Des séances individuelles avec les psychiatres, psychologues et infirmiers sont également proposées, de façon à approfondir et à cibler certains aspects abordés en séances groupales.
Le programme de soin est le plus individualisé possible. L'idée est d'accompagner le patient à travers des étapes du travail psychothérapeutique, en fonction de son rythme.
5 étapes clés de la prise en charge
D’une manière générale, le parcours de soins comporte 5 étapes ciblées sur les besoins spécifiques des professionnels de santé :
- Un premier temps d’apaisement émotionnel ;
- Le suivi d’interventions à visée psychoéducatives : comprendre les différents déterminants qui ont conduit à cette situation, et repérer les leviers de soins ;
- Des ateliers de thérapie comportementale, cognitive et émotionnelle (TCCE) ;
- Des soins axés sur la flexibilité psychologique au travers de l’approche processuelle ;
- Et enfin, un travail autour de la prévention de la rechute et de la préparation au retour à l’emploi.
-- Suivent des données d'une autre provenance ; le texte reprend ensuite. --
(** * Sandbox search adapter (OpenSearch): a shallow embedding

    The development follows [SandboxOpenSearchAdapter]
    (apps/api/src/sandbox): the filter compiler [buildSearchQuery], the
    sort resolver [getSortFieldMapping], the query executor's request
    [buildSearchBody], the result mapper [processSearchResponse] and the
    index lifecycle [createIndex].  The JavaScript library functions the
    adapter calls ([JSON.stringify], [JSON.parse], [Buffer] with its utf8
    and base64 encodings) are modelled in the modules [Base64], [Utf8] and
    [Json].  Calls to the logger change neither results nor control flow
    and are left out. *)

From Stdlib Require Import ZArith NArith List String Ascii Bool Lia.
Import ListNotations.

Set Implicit Arguments.
Set Warnings "-register-all".

(** ** JavaScript values *)

(** A JavaScript string is a sequence of UTF-16 code units. *)
Definition jsstring := list N.

(** A string literal of the source (ASCII). *)
Definition js (s : string) : jsstring :=
  map N_of_ascii (list_ascii_of_string s).

Fixpoint jsstring_eqb (a b : jsstring) : bool :=
  match a, b with
  | [], [] => true
  | x :: a', y :: b' => N.eqb x y && jsstring_eqb a' b'
  | _, _ => false
  end.

(** A number is kept as an exact decimal [mant * 10 ^ exp10]; an integer
    [n] is [Num n 0].  A double is one such decimal, the shortest that
    denotes it; the decimals that denote no double are not told apart
    from the doubles nearest to them, so the embedding of values is exact
    on the integers up to 2^53 and on the decimals of at most 15
    significant digits. *)
Record number := Num { mant : Z; exp10 : Z }.

(** ** Doubles that hold an integer

    A count such as [limit] is a JavaScript number, a double, that holds
    an integer, and is kept as that integer.  [roundDouble z] is the
    double nearest to the integer [z] (below 2^1024 in magnitude), a tie
    going to the double with the even significand; [addDouble a b] is
    [a + b] as JavaScript computes it. *)
Definition roundDouble (z : Z) : Z :=
  let u := (2 ^ Z.max 0 (Z.log2 (Z.abs z) - 52))%Z in
  let q := (z / u)%Z in
  let r := (z mod u)%Z in
  if (2 * r <? u)%Z then (q * u)%Z
  else if (u <? 2 * r)%Z then ((q + 1) * u)%Z
  else if Z.even q then (q * u)%Z
  else ((q + 1) * u)%Z.

Definition addDouble (a b : Z) : Z := roundDouble (a + b).

Inductive JSValue :=
| JUndefined
| JNull
| JBool (b : bool)
| JNum (n : number)
| JStr (s : jsstring)
| JArr (xs : list JSValue)
| JObj (props : list (jsstring * JSValue)).

(** A [Date] is observed through [toISOString] only: a valid date has an
    ISO text, an invalid one makes [toISOString] throw a RangeError. *)
Inductive JSDate :=
| DateValid (iso : jsstring)
| DateInvalid.

(** ** Thrown values and results *)

(** [new Error(msg)] is [JsError msg]; a [ResponseError] of the OpenSearch
    client carries [body?.error?.type]. *)
Inductive JSError :=
| JsError (msg : jsstring)
| RangeError (msg : jsstring)
| TypeError (msg : jsstring)
| BadRequestException (msg : jsstring)
| ResponseError (body_error_type : option jsstring).

Inductive result (A : Type) :=
| Ok (a : A)
| Throw (e : JSError).
Arguments Ok {A} a.
Arguments Throw {A} e.

Definition bind {A B} (r : result A) (k : A -> result B) : result B :=
  match r with
  | Ok a => k a
  | Throw e => Throw e
  end.

Declare Scope js_scope.
Delimit Scope js_scope with js.
Notation "x <- c ;; k" := (bind c (fun x => k))
  (at level 61, c at next level, right associativity) : js_scope.

Definition toISOString (d : JSDate) : result jsstring :=
  match d with
  | DateValid iso => Ok iso
  | DateInvalid => Throw (RangeError (js "Invalid time value"))
  end.

(** ** The search filters and the query DSL *)

(** [labels] holds the entries of the object in the order of
    [Object.entries]. *)
Record SandboxSearchFilters := {
  id : option jsstring;
  name : option jsstring;
  labels : option (list (jsstring * jsstring));
  includeErroredDeleted : option bool;
  states : option (list jsstring);
  snapshots : option (list jsstring);
  regionIds : option (list jsstring);
  minCpu : option number;
  maxCpu : option number;
  minMemoryGiB : option number;
  maxMemoryGiB : option number;
  minDiskGiB : option number;
  maxDiskGiB : option number;
  isPublic : option bool;
  isRecoverable : option bool;
  createdAtAfter : option JSDate;
  createdAtBefore : option JSDate;
  lastEventAfter : option JSDate;
  lastEventBefore : option JSDate;
  sort : option jsstring;
  order : option jsstring
}.

(** The clauses of OpenSearch's query DSL the adapter builds.  In a range
    clause a bound is a property of the object only when it was spread
    into it. *)
Inductive QueryContainer :=
| QTerm (field : jsstring) (value : JSValue)
| QPrefix (field : jsstring) (value : jsstring)
| QTerms (field : jsstring) (values : list jsstring)
| QRange (field : jsstring) (gte lte : option JSValue)
| QBool (must : list QueryContainer) (must_not : option (list QueryContainer)).

Definition query_must (q : QueryContainer) : list QueryContainer :=
  match q with
  | QBool must _ => must
  | _ => []
  end.

Definition query_must_not (q : QueryContainer) : option (list QueryContainer) :=
  match q with
  | QBool _ must_not => must_not
  | _ => None
  end.

(** [filters?.f] *)
Definition opt_chain {A B} (filters : option A) (f : A -> option B) : option B :=
  match filters with
  | Some x => f x
  | None => None
  end.
Notation "filters ?. f" := (opt_chain filters f) (at level 9, f at level 0, format "filters ?. f").

(** Truthiness of an optional boolean, string and array length. *)
Definition truthy_bool (b : option bool) : bool :=
  match b with
  | Some true => true
  | _ => false
  end.

Definition truthy_string (s : option jsstring) : bool :=
  match s with
  | Some (_ :: _) => true
  | _ => false
  end.

Definition truthy_length {A} (xs : option (list A)) : bool :=
  match xs with
  | Some (_ :: _) => true
  | _ => false
  end.

Definition defined {A} (x : option A) : bool :=
  match x with
  | Some _ => true
  | None => false
  end.

(** The value of an optional, or [d]: a parameter with its default, or a
    property read where a guard has shown it present. *)
Definition the {A} (d : A) (x : option A) : A :=
  match x with
  | Some a => a
  | None => d
  end.

(** [a.push(x)] *)
Definition push {A} (a : list A) (x : A) : list A := a ++ [x].

(** [...(d && { bound: d.toISOString() })] *)
Definition spread_date (d : option JSDate) : result (option JSValue) :=
  match d with
  | Some d' => (s <- toISOString d' ;; Ok (Some (JStr s)))%js
  | None => Ok None
  end.

(** [...(n !== undefined && { bound: n })] *)
Definition spread_number (n : option number) : option JSValue :=
  match n with
  | Some n' => Some (JNum n')
  | None => None
  end.

Section FilterCompiler.

(** The members [SandboxState.ERROR] and [SandboxDesiredState.DESTROYED]
    of the enums, and [String.prototype.toLowerCase]. *)
Variable SandboxState_ERROR : jsstring.
Variable SandboxDesiredState_DESTROYED : jsstring.
Variable toLowerCase : jsstring -> jsstring.

Definition erroredDeleted : QueryContainer :=
  QBool [QTerm (js "state") (JStr SandboxState_ERROR);
         QTerm (js "desiredState") (JStr SandboxDesiredState_DESTROYED)] None.

(** [`labels.${key}`] *)
Definition labelField (key : jsstring) : jsstring := js "labels." ++ key.

Definition buildSearchQuery (organizationId : jsstring)
    (filters : option SandboxSearchFilters) : result QueryContainer :=
  let must := [] in
  let mustNot := [] in
  let must := push must (QTerm (js "organizationId") (JStr organizationId)) in
  let mustNot :=
    if negb (truthy_bool filters?.includeErroredDeleted)
    then push mustNot erroredDeleted else mustNot in
  let must :=
    if truthy_string filters?.id
    then push must (QPrefix (js "id") (toLowerCase (the [] filters?.id))) else must in
  let must :=
    if truthy_string filters?.name
    then push must (QPrefix (js "name") (toLowerCase (the [] filters?.name))) else must in
  let must :=
    if truthy_length filters?.states
    then push must (QTerms (js "state") (the [] filters?.states)) else must in
  let must :=
    if truthy_length filters?.snapshots
    then push must (QTerms (js "snapshot") (the [] filters?.snapshots)) else must in
  let must :=
    if truthy_length filters?.regionIds
    then push must (QTerms (js "region") (the [] filters?.regionIds)) else must in
  let must :=
    if defined filters?.minCpu || defined filters?.maxCpu
    then push must (QRange (js "cpu")
                      (spread_number filters?.minCpu) (spread_number filters?.maxCpu))
    else must in
  let must :=
    if defined filters?.minMemoryGiB || defined filters?.maxMemoryGiB
    then push must (QRange (js "mem")
                      (spread_number filters?.minMemoryGiB)
                      (spread_number filters?.maxMemoryGiB))
    else must in
  let must :=
    if defined filters?.minDiskGiB || defined filters?.maxDiskGiB
    then push must (QRange (js "disk")
                      (spread_number filters?.minDiskGiB)
                      (spread_number filters?.maxDiskGiB))
    else must in
  let must :=
    match filters?.isPublic with
    | Some b => push must (QTerm (js "public") (JBool b))
    | None => must
    end in
  let must :=
    match filters?.isRecoverable with
    | Some b => push must (QTerm (js "recoverable") (JBool b))
    | None => must
    end in
  (must <-
     (if defined filters?.createdAtAfter || defined filters?.createdAtBefore
      then gte <- spread_date filters?.createdAtAfter ;;
           lte <- spread_date filters?.createdAtBefore ;;
           Ok (push must (QRange (js "createdAt") gte lte))
      else Ok must) ;;
   must <-
     (if defined filters?.lastEventAfter || defined filters?.lastEventBefore
      then gte <- spread_date filters?.lastEventAfter ;;
           lte <- spread_date filters?.lastEventBefore ;;
           Ok (push must (QRange (js "lastActivityAt") gte lte))
      else Ok must) ;;
   let must :=
     match filters?.labels with
     | Some entries =>
         fold_left (fun must kv => push must (QTerm (labelField (fst kv)) (JStr (snd kv))))
                   entries must
     | None => must
     end in
   Ok (QBool must (match mustNot with [] => None | _ => Some mustNot end)))%js.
«Le programme de soin est le plus individualisé possible. Nos ateliers sont conçus sur le principe canadien du «step care model», un modèle par pallier. L'idée est d'accompagner le patient à travers des étapes du travail psychothérapeutique, en fonction de son rythme. Des soignants référents vont les recevoir régulièrement et adapter l'avancée dans le programme à leurs besoins», explique Magali Briane.
Favoriser la prise en charge précoce
A terme, un prochain pôle devrait ouvrir à Compiègne puis, espère Magali Briane, à Paris, des pôles adossés aux établissements de santé mentale du Groupe Ramsay santé. «L'objectif est vraiment d'accueillir les soignants le plus tôt possible, dans des parcours adaptés, spécialisés, et sécurisés. Aujourd'hui, à l'hôpital de jour de Lyon, j'ai un peu plus de 100 soignants dans la file active. Il faut que les soignants osent pousser les portes de ces établissements qui leur sont dédiés», insiste-t-elle.